Dichos cuentos de naturaleza extraña parecen hacer menos raros, por contraste, a otros que tal vez nos resultarían extrañísimos en otro libro. Son cuentos que parecen ser resultado de una búsqueda de la fantasía, pero una fantasía pasada por un filtro del delirio y la realidad más coloquial y silvestre. Me refiero, por ejemplo, a los cuentos “Última vuelta” y “El hombre sirena”, aunque cabe señalar que la descripción “cuentos fantásticos filtrados por el delirio de la vida diaria” puede aplicarse a casi todos los cuentos del libro; en estos, sencillamente, se hace más extremo. Ambos cuentos proponen una situación fantástica —la transformación de un personaje y la aparición de una sirena— que se neutraliza en el relato porque parece no resultar tan fantástica desde el punto de vista de quien la cuenta —o porque se contrapone a otros delirios de la vida diaria que tienen una carga igual de fantástica a la irrealidad como, en el caso de “El hombre sirena”, la extraña obsesión del hermano por controlar a su hermana—. Este recurso se logra, una vez más, mediante el uso de la primera persona, que da importancia a lo que quiere dar importancia para que el lector no se sorprenda con lo fantástico, sino con la reacción que se tiene ante ello —y, además, la acepte—.

Es importante destacar la labor de Schweblin en la construcción de voces en primera persona. Ninguna se repite, ninguna le toca los talones a la otra. La autora logra construir voces independientes y completamente distintas entre sí. Cada una da cuenta de un personaje completo y complejo que le presenta las más sórdidas historias al lector. La contundencia de cada voz resulta sorprendente en la totalidad del libro, pues se logra esa precisamente esa diferenciación clara entre cada una, que en el tejido total del libro lleva a esa desagradable sensación de que no importa con quién se esté hablando, todos somos potencialmente extraños; no hemos sostenido una conversación larga con un psicópata, sino varios diálogos con varios loquillos que pueden, incluso, compartir sombra con nosotros.

Para terminar, vale la pena resaltar la voz de “Papá Noel duerme en casa”, un maravilloso cuento contado desde el punto de vista de un niño. Son pocos los cuentos que he conocido que logren de forma tan lúcida el discurso de un niño. Es claro: los niños son raros y dicen cosas raras, cosas que, con el tiempo, los adultos dejan de entender y asimilar, por eso es común que cuando un grande escribe con voz de niño le da un toque o idiota o nostálgico que la voz del niño no tiene. Por esto resulta gratificante encontrarse, dentro de las muchas voces del libro, una que logra dar cuenta de los niños sin exageraciones ni estereotipos. Aunque este cuento no deja al lector con una espantosa sensación de desagrado, como sí lo hacen muchos otros que componen el libro, resulta memorable por su espléndido narrador.
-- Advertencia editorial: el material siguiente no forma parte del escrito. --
(** The file after [Save], and the error. *)
Definition checkpoint_Save {JC : JSON Checkpoint} (path : string) (o : SaveOutcome) (c : Checkpoint) (file : option (list Z)) : option (list Z) * option string :=
  if bool_decide (path = "") then (file, Some "checkpoint path is required")
  else match sv_mkdir o with
  | Some e => (file, Some e)
  | None =>
      match Marshal c with
      | None => (file, Some "json")
      | Some data =>
          match sv_create o, sv_write o, sv_rename o with
          | None, None, None => (Some data, None)
          | Some e, _, _ | None, Some e, _ | None, None, Some e => (file, Some e)
          end
      end
  end.
(* ===== verification/RequestPcapProps.v ===== *)
(** * What the detector reads in a capture

    The receiver's side of internal/inspection/requestpcap/builder.go: a reader
    of capture files that checks lengths and both checksums, a TCP endpoint that
    accepts segments in order only, and a reader of HTTP/1.1 requests.  The
    theorems say that they find the request in the capture that [Build] wrote. *)

From Stdlib Require Import Ascii.
From S2P Require Import Prelude GoStr Bytes Netip RequestPcap.

(** ** One flow for each identifier *)

Lemma be_value_4 a b c d : is_byte a -> is_byte b -> is_byte c -> is_byte d -> be_value [a; b; c; d] = ((a * 256 + b) * 256 + c) * 256 + d.
Proof. unfold is_byte, be_value. intros. cbn [fold_left]. rewrite !lor_low by lia. lia. Qed.

Lemma synthetic_octet flowID : 0 <= flowID < 2 ^ 32 -> Z.lor 18 (u8 (Z.shiftr flowID 31)) = 18 + flowID / 2 ^ 31.
Proof.
  intros H. unfold u8. rewrite Z.shiftr_div_pow2 by lia.
  assert (flowID / 2 ^ 31 = 0 \/ flowID / 2 ^ 31 = 1) as [-> | ->]; [Z.to_euclidean_division_equations; lia | done | done].
Qed.

(** The client address and port of a flow, in closed form. *)
Lemma synthetic_client flowID : 0 <= flowID < 2 ^ 32 ->
  ft_ClientIP (SyntheticTuple flowID) = Addr4 (198 * 2 ^ 24 + 18 * 2 ^ 16 + flowID / 2 ^ 15) /\
  ft_ClientPort (SyntheticTuple flowID) = 1024 + flowID mod 2 ^ 15.
Proof.
  intros H. cbn [SyntheticTuple ft_ClientIP ft_ClientPort]. unfold AddrFrom4. rewrite synthetic_octet by done. split.
  - f_equal. unfold u8. rewrite !Z.shiftr_div_pow2 by lia.
    rewrite be_value_4 by (unfold is_byte; Z.to_euclidean_division_equations; lia). Z.to_euclidean_division_equations. lia.
  - change 0x7fff with (Z.ones 15). rewrite Z.land_ones by lia. unfold u16. apply Z.mod_small. Z.to_euclidean_division_equations. lia.
Qed.

Lemma synthetic_inj flowID flowID' : 0 <= flowID < 2 ^ 32 -> 0 <= flowID' < 2 ^ 32 ->
  SyntheticTuple flowID = SyntheticTuple flowID' -> flowID = flowID'.
Proof.
  intros H H' E. destruct (synthetic_client _ H) as [Ei Ep], (synthetic_client _ H') as [Ei' Ep']. rewrite E in Ei, Ep.
  rewrite Ei' in Ei. injection Ei as Ei. rewrite Ep' in Ep. rewrite (Z.div_mod flowID (2 ^ 15)), (Z.div_mod flowID' (2 ^ 15)) by lia. lia.
Qed.

(** ** The checksum *)

Fixpoint wsum (data : list Z) : Z :=
  match data with
  | hi :: lo :: data => hi * 256 + lo + wsum data
  | [last] => last * 256
  | [] => 0
  end.

(** Induction two bytes at a time. *)
Lemma pairs_ind (P : list Z -> Prop) : P [] -> (forall a, P [a]) -> (forall a b l, P l -> P (a :: b :: l)) -> forall l, P l.
Proof. intros H0 H1 H2. fix IH 1. intros [| a [| b l]]; [done | apply H1 | apply H2, IH]. Qed.

Lemma wsum_bound data : Forall is_byte data -> 0 <= wsum data <= 65535 * blen data.
Proof.
  unfold blen. induction data as [| a | a b l IH] using pairs_ind; cbn [wsum length]; rewrite ?Forall_cons; unfold is_byte in *; [lia | lia |].
  intros (Ha & Hb & Hl). specialize (IH Hl). lia.
Qed.

Lemma wsum_app a b : Nat.Even (length a) -> wsum (a ++ b) = wsum a + wsum b.
Proof.
  induction a as [| x | x y l IH] using pairs_ind; [done | intros [k Hk]; cbn in Hk; lia|]. intros [k Hk].
  cbn [app wsum]. rewrite IH; [lia|]. exists (k - 1)%nat. cbn in Hk. lia.
Qed.

Lemma sum_words_wsum data s : Forall is_byte data -> 0 <= s -> s + wsum data < 2 ^ 32 -> sum_words s data = s + wsum data.
Proof.
  revert s. induction data as [| a | a b l IH] using pairs_ind; intros s; cbn [wsum sum_words]; rewrite ?Forall_cons; unfold is_byte in *; [lia | |].
  - intros [Ha _] Hs Hb. unfold u32. rewrite Z.shiftl_mul_pow2, (Z.mod_small (a * _)) by lia. apply Z.mod_small. lia.
  - intros (Ha & Hb & Hl) Hs Hlt. pose proof (wsum_bound l Hl) as [Hw _].
    assert (be_value [a; b] = a * 256 + b) as -> by (unfold be_value; cbn [fold_left]; rewrite !lor_low by lia; lia).
    assert (Eu : u32 (s + (a * 256 + b)) = s + (a * 256 + b)) by (apply Z.mod_small; lia). rewrite Eu, IH by (done || lia). lia.
Qed.

(** The loop stops with 16 bits that stand for the same number modulo 65535. *)
Lemma fold_carry_done s : 0 <= s < 2 ^ 32 ->
  let r := fold_carry 2 s in 0 <= r < 65536 /\ r mod 65535 = s mod 65535 /\ (0 < s <-> 0 < r) /\ Z.shiftr r 16 = 0.
Proof.
  intros Hs. cbn [fold_carry].
  assert (Hland : forall x, Z.land x 0xffff = x mod 65536) by (intros; change 0xffff with (Z.ones 16); by rewrite Z.land_ones).
  rewrite !Hland. unfold u32. rewrite !Z.shiftr_div_pow2 by lia. change (2 ^ 16) with 65536.
  destruct (Z.eqb_spec (s / 65536) 0) as [E | E].
  { split_and!; try done; Z.to_euclidean_division_equations; lia. }
  rewrite (Z.mod_small (s mod 65536 + _)) by (Z.to_euclidean_division_equations; lia).
  assert (Hmod : (s mod 65536 + s / 65536) mod 65535 = s mod 65535).
  { rewrite (Z.div_mod s 65536) at 3 by lia. replace (65536 * (s / 65536) + s mod 65536) with (s mod 65536 + s / 65536 + (s / 65536) * 65535) by lia. by rewrite Z.mod_add. }
  assert (Hs1 : 0 < s mod 65536 + s / 65536 <= 131070) by (Z.to_euclidean_division_equations; lia).
  revert Hs1 Hmod. generalize (s mod 65536 + s / 65536). intros t Ht Et.
  destruct (Z.eqb_spec (t / 65536) 0) as [E1 | E1].
  { split_and!; try done; try lia; Z.to_euclidean_division_equations; lia. }
  assert (Et1 : t / 65536 = 1) by (Z.to_euclidean_division_equations; lia).
  assert (Em : t mod 65536 = t - 65536) by (Z.to_euclidean_division_equations; lia).
  assert (65536 <= t) by (clear Em; Z.to_euclidean_division_equations; lia).
  assert (Ht' : t mod 65535 = (t - 65536 + 1) mod 65535) by (replace t with (t - 65536 + 1 + 1 * 65535) at 1 by lia; by rewrite Z.mod_add).
  rewrite Et1, Em, (Z.mod_small (t - 65536 + 1) (2 ^ 32)) by lia. assert (0 < s) by (clear -Hs E; Z.to_euclidean_division_equations; lia). split_and!; try lia. apply Z.div_small. lia.
Qed.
Sospecho que no todos los lectores terminarán de leer el libro de cuentos. Sospecho que abandonarán la labor lectora entre el segundo y el quinto cuento. Sospecho esto porque esa sensación de displacer con cada letra no es tan disfrutable como la he hecho parecer en la defensa de este libro. Sin embargo, creo que un lector comprometido debe volver nuevamente a la palabra que lo molesta y releerla con cierto masoquismo hasta disfrutarla, porque si bien la literatura es muchas veces es fuente de buenas sensaciones y recompensas sorprendentes, otras veces es también un camino oscuro y siniestro. Un buen lector es quien logra tanto bañarse con las palabras bonitas como transitar el desencanto, y hallar en ambas actividades cierto placer. Estos quince cuentos de Samanta Schweblin son no sólo una invitación al lado siniestro de la literatura, sino un recorrido por ese camino —con paradas las casas más espeluznantes—; es un enfrentamiento con lo repulsivo: con la reacción extraña y humana, con el personaje enfermo y familiar; con encanto del desagrado, en suma.